ASSIGNED TASK: The answer should be an exact copy of the data.

EXTRACTED ENTRIES:

(* ===== verification/StreamTheorems.v ===== *)
(** * Properties of encrypted streams

    The sealedge command line: encryption followed by decryption, streams that were cut, streams
    of any origin, and the keys and files of a session. *)

From S2P Require Import Prelude External Utf8 FileSystem Format Backends VerifyChronicle Cli Wrap.
From S2P Require Import VerifyChronicleCorrect WrapCorrect Stream.

(** Decryption does not panic: what is left after the shared steps are pairs to take apart. *)
Ltac solve_np_pairs :=
  repeat first [ np_step | progress (repeat match goal with x : _ * _ |- _ => destruct x end) ].

Section Theorems.
Context `{Blake3Laws} `{HexLaws} `{Ed25519Laws} `{AeadLaws} `{KdfLaws} `{OsKeyring} `{UnicodeCase}
  `{BincodeLaws StreamHeader} `{BincodeLaws StreamHeaderV1} `{BincodeLaws StreamManifest}
  `{RecordCodecLaws}.

Lemma np_decrypt_step key sh fh st rec : no_panic (decrypt_step key sh fh st rec).
Proof.
  unfold decrypt_step, check_record, check_signed_manifest, check_manifest, open_record, anyhow.
  solve_np_pairs.
Qed.
Lemma np_read_stream_header r : no_panic (read_stream_header r).
Proof. unfold read_stream_header, parse_stream_header, anyhow. solve_np_pairs. Qed.

Lemma np_decrypt_loop key sh fh fuel st r o :
  (decrypt_loop key sh fh fuel st r).2 = Some o → no_panic o.
Proof.
  revert st r. induction fuel as [|f IH]; intros st r; [done|]. cbn [decrypt_loop].
  pose proof (np_decrypt_step key sh fh st) as Hs.
  repeat case_match; cbn; try (by intros [= <-]); [by apply IH|].
  intros [= <-]. match goal with E : decrypt_step _ _ _ _ ?x = Err _ |- _ => specialize (Hs x); rewrite E in Hs end.
  intros [= ->]. done.
Qed.

(** C9. Decrypting what was encrypted: the envelope of a file that was encrypted, given to
    decryption with the key of the session, restores exactly the bytes that were read (all of
    the input without a time limit) when the stream keeps the limits of a chunk (128 MiB), of
    records (1,000,000) and of a stream (10 GiB), and otherwise is refused with an error.
    Encryption itself enforces none of the three. *)
Theorem stream_roundtrip (kf kf' : bool) (a d : Args) (env env' : StreamEnv) (s s1 : fs)
    (ip op ep dp : path) (content : bytes) (n_in n_out : N) :
  wf_stream_env env → separate_files a ip op ep → s !! ip = Some (File content) →
  encrypt_file kf a env s = (Ok (n_in, n_out), s1) →
  ar_key_hex d = Some (session_key_hex a env) → ar_input d = Some ep → ar_out d = Some dp →
  dp ≠ ep → ancestor_error dp s1 = None → s1 !! dp ≠ Some Dir →
  ∃ cs tail,
    content = concat cs ++ tail ∧ (ar_max_duration a = 0%N → tail = [])
    ∧ n_in = len_N (concat cs) ∧ n_out = n_in
    ∧ s1 !! op = Some (File (if ar_no_plaintext a then [] else concat cs))
    ∧ if (ar_chunk a <=? MAX_CHUNK_SIZE)%N && (N.of_nat (length cs) <=? MAX_RECORDS_PER_STREAM)%N
         && (n_in <=? MAX_STREAM_SIZE_BYTES)%N
      then decrypt_envelope kf' d env' s1 =
        (Ok (reported_type (determine_data_type (InputFile ip) a) cs, n_in), <[dp := File (concat cs)]> s1)
      else ∃ m s2, decrypt_envelope kf' d env' s1 = (Err m, s2).
Proof.
  intros Hwf Hsep Hip Henc Hkh Hi Ho Hne Had Hdd.
  destruct (encrypt_file_ok _ _ _ _ _ _ _ _ _ _ _ Hwf Hsep Hip Henc) as
    (key & hb & cs & bs & tail & Hkey & Hsess & Hcs & Hhb & Hs & Hc & Ht & Hin & Hout & Hep & Hae & Hop).
  exists cs, tail. split_and!; [done|done|done|congruence|done|]. rewrite Hin.
  by eapply decrypt_written_envelope.
Qed.

(** Truncation goes unnoticed: cut the envelope of an encrypted file at any byte after its
    header, and decryption succeeds, with the chunks before the cut as its output; a cut that
    removes anything loses at least one chunk. *)
Theorem truncated_stream_accepted (kf : bool) (a : Args) (env : StreamEnv) (s s1 : fs)
    (ip op ep : path) (content : bytes) (n_in n_out : N) :
  wf_stream_env env → separate_files a ip op ep → s !! ip = Some (File content) →
  encrypt_file kf a env s = (Ok (n_in, n_out), s1) →
  ∃ key header body cs,
    parse_key_hex (session_key_hex a env) = Ok key
    ∧ s1 !! ep = Some (File (header ++ body)) ∧ n_in = len_N (concat cs)
    ∧ Forall (λ c, c ≠ []) cs
    ∧ ((ar_chunk a ≤ MAX_CHUNK_SIZE)%N → (N.of_nat (length cs) ≤ MAX_RECORDS_PER_STREAM)%N →
       (n_in ≤ MAX_STREAM_SIZE_BYTES)%N → ∀ n,
       ∃ k, decrypt_stream key (header ++ take n body) =
              (concat (take k cs), Ok (reported_type (determine_data_type (InputFile ip) a) (take k cs)))
          ∧ (n < length body → k < length cs)).
Proof.
  intros Hwf Hsep Hip Henc.
  destruct (encrypt_file_ok _ _ _ _ _ _ _ _ _ _ _ Hwf Hsep Hip Henc) as
    (key & hb & cs & bs & tail & Hkey & Hsess & Hcs & Hhb & Hs & _ & _ & Hin & _ & Hep & _).
  exists key, hb, (concat bs), cs. split_and!; [done..| |].
  { clear -Hs. induction Hs; by constructor. }
  intros Hl1 Hl2 Hl3 n.
  destruct (stream_cut _ _ _ _ _ _ _ (take n (concat bs)) (drop n (concat bs)) Hs) as (k & part & Hcut & Hp);
    [by rewrite take_drop|].
  exists k. rewrite Hcut. pose proof (stream_of_take _ _ _ _ _ _ _ k Hs) as Hsk.
  pose proof (decrypt_stream_written key _ _ _ _ _ _ part Hsess Hhb Hsk Hp) as Hd.
  assert (within_limits (stream_header_of a env) (take k cs) = true) as Hw.
  { unfold within_limits. rewrite Hcs, (proj2 (N.leb_le _ _) Hl1). apply all_fit_take. unfold all_fit.
    cbn [decrypt_start ds_record_count ds_stream_size]. rewrite !N.add_0_l, <-Hin.
    by rewrite (proj2 (N.leb_le _ _) Hl2), (proj2 (N.leb_le _ _) Hl3). }
  rewrite Hw in Hd. split; [done|]. intros Hn. destruct (decide (k < length cs)) as [?|Hge]; [done|].
  destruct (stream_of_lengths _ _ _ _ _ _ _ Hs) as [Hbl _]. rewrite (take_ge bs) in Hcut by lia.
  apply (f_equal length) in Hcut. rewrite length_take, length_app in Hcut. lia.
Qed.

WRITTEN RESPONSE:
(* ===== verification/StreamTheorems.v ===== *)
(** * Properties of encrypted streams

    The sealedge command line: encryption followed by decryption, streams that were cut, streams
    of any origin, and the keys and files of a session. *)

From S2P Require Import Prelude External Utf8 FileSystem Format Backends VerifyChronicle Cli Wrap.
From S2P Require Import VerifyChronicleCorrect WrapCorrect Stream.

(** Decryption does not panic: what is left after the shared steps are pairs to take apart. *)
Ltac solve_np_pairs :=
  repeat first [ np_step | progress (repeat match goal with x : _ * _ |- _ => destruct x end) ].

Section Theorems.
Context `{Blake3Laws} `{HexLaws} `{Ed25519Laws} `{AeadLaws} `{KdfLaws} `{OsKeyring} `{UnicodeCase}
  `{BincodeLaws StreamHeader} `{BincodeLaws StreamHeaderV1} `{BincodeLaws StreamManifest}
  `{RecordCodecLaws}.

Lemma np_decrypt_step key sh fh st rec : no_panic (decrypt_step key sh fh st rec).
Proof.
  unfold decrypt_step, check_record, check_signed_manifest, check_manifest, open_record, anyhow.
  solve_np_pairs.
Qed.
Lemma np_read_stream_header r : no_panic (read_stream_header r).
Proof. unfold read_stream_header, parse_stream_header, anyhow. solve_np_pairs. Qed.

Lemma np_decrypt_loop key sh fh fuel st r o :
  (decrypt_loop key sh fh fuel st r).2 = Some o → no_panic o.
Proof.
  revert st r. induction fuel as [|f IH]; intros st r; [done|]. cbn [decrypt_loop].
  pose proof (np_decrypt_step key sh fh st) as Hs.
  repeat case_match; cbn; try (by intros [= <-]); [by apply IH|].
  intros [= <-]. match goal with E : decrypt_step _ _ _ _ ?x = Err _ |- _ => specialize (Hs x); rewrite E in Hs end.
  intros [= ->]. done.
Qed.

(** C9. Decrypting what was encrypted: the envelope of a file that was encrypted, given to
    decryption with the key of the session, restores exactly the bytes that were read (all of
    the input without a time limit) when the stream keeps the limits of a chunk (128 MiB), of
    records (1,000,000) and of a stream (10 GiB), and otherwise is refused with an error.
    Encryption itself enforces none of the three. *)
Theorem stream_roundtrip (kf kf' : bool) (a d : Args) (env env' : StreamEnv) (s s1 : fs)
    (ip op ep dp : path) (content : bytes) (n_in n_out : N) :
  wf_stream_env env → separate_files a ip op ep → s !! ip = Some (File content) →
  encrypt_file kf a env s = (Ok (n_in, n_out), s1) →
  ar_key_hex d = Some (session_key_hex a env) → ar_input d = Some ep → ar_out d = Some dp →
  dp ≠ ep → ancestor_error dp s1 = None → s1 !! dp ≠ Some Dir →
  ∃ cs tail,
    content = concat cs ++ tail ∧ (ar_max_duration a = 0%N → tail = [])
    ∧ n_in = len_N (concat cs) ∧ n_out = n_in
    ∧ s1 !! op = Some (File (if ar_no_plaintext a then [] else concat cs))
    ∧ if (ar_chunk a <=? MAX_CHUNK_SIZE)%N && (N.of_nat (length cs) <=? MAX_RECORDS_PER_STREAM)%N
         && (n_in <=? MAX_STREAM_SIZE_BYTES)%N
      then decrypt_envelope kf' d env' s1 =
        (Ok (reported_type (determine_data_type (InputFile ip) a) cs, n_in), <[dp := File (concat cs)]> s1)
      else ∃ m s2, decrypt_envelope kf' d env' s1 = (Err m, s2).
Proof.
  intros Hwf Hsep Hip Henc Hkh Hi Ho Hne Had Hdd.
  destruct (encrypt_file_ok _ _ _ _ _ _ _ _ _ _ _ Hwf Hsep Hip Henc) as
    (key & hb & cs & bs & tail & Hkey & Hsess & Hcs & Hhb & Hs & Hc & Ht & Hin & Hout & Hep & Hae & Hop).
  exists cs, tail. split_and!; [done|done|done|congruence|done|]. rewrite Hin.
  by eapply decrypt_written_envelope.
Qed.

(** Truncation goes unnoticed: cut the envelope of an encrypted file at any byte after its
    header, and decryption succeeds, with the chunks before the cut as its output; a cut that
    removes anything loses at least one chunk. *)
Theorem truncated_stream_accepted (kf : bool) (a : Args) (env : StreamEnv) (s s1 : fs)
    (ip op ep : path) (content : bytes) (n_in n_out : N) :
  wf_stream_env env → separate_files a ip op ep → s !! ip = Some (File content) →
  encrypt_file kf a env s = (Ok (n_in, n_out), s1) →
  ∃ key header body cs,
    parse_key_hex (session_key_hex a env) = Ok key
    ∧ s1 !! ep = Some (File (header ++ body)) ∧ n_in = len_N (concat cs)
    ∧ Forall (λ c, c ≠ []) cs
    ∧ ((ar_chunk a ≤ MAX_CHUNK_SIZE)%N → (N.of_nat (length cs) ≤ MAX_RECORDS_PER_STREAM)%N →
       (n_in ≤ MAX_STREAM_SIZE_BYTES)%N → ∀ n,
       ∃ k, decrypt_stream key (header ++ take n body) =
              (concat (take k cs), Ok (reported_type (determine_data_type (InputFile ip) a) (take k cs)))
          ∧ (n < length body → k < length cs)).
Proof.
  intros Hwf Hsep Hip Henc.
  destruct (encrypt_file_ok _ _ _ _ _ _ _ _ _ _ _ Hwf Hsep Hip Henc) as
    (key & hb & cs & bs & tail & Hkey & Hsess & Hcs & Hhb & Hs & _ & _ & Hin & _ & Hep & _).
  exists key, hb, (concat bs), cs. split_and!; [done..| |].
  { clear -Hs. induction Hs; by constructor. }
  intros Hl1 Hl2 Hl3 n.
  destruct (stream_cut _ _ _ _ _ _ _ (take n (concat bs)) (drop n (concat bs)) Hs) as (k & part & Hcut & Hp);
    [by rewrite take_drop|].
  exists k. rewrite Hcut. pose proof (stream_of_take _ _ _ _ _ _ _ k Hs) as Hsk.
  pose proof (decrypt_stream_written key _ _ _ _ _ _ part Hsess Hhb Hsk Hp) as Hd.
  assert (within_limits (stream_header_of a env) (take k cs) = true) as Hw.
  { unfold within_limits. rewrite Hcs, (proj2 (N.leb_le _ _) Hl1). apply all_fit_take. unfold all_fit.
    cbn [decrypt_start ds_record_count ds_stream_size]. rewrite !N.add_0_l, <-Hin.
    by rewrite (proj2 (N.leb_le _ _) Hl2), (proj2 (N.leb_le _ _) Hl3). }
  rewrite Hw in Hd. split; [done|]. intros Hn. destruct (decide (k < length cs)) as [?|Hge]; [done|].
  destruct (stream_of_lengths _ _ _ _ _ _ _ Hs) as [Hbl _]. rewrite (take_ge bs) in Hcut by lia.
  apply (f_equal length) in Hcut. rewrite length_take, length_app in Hcut. lia.
Qed.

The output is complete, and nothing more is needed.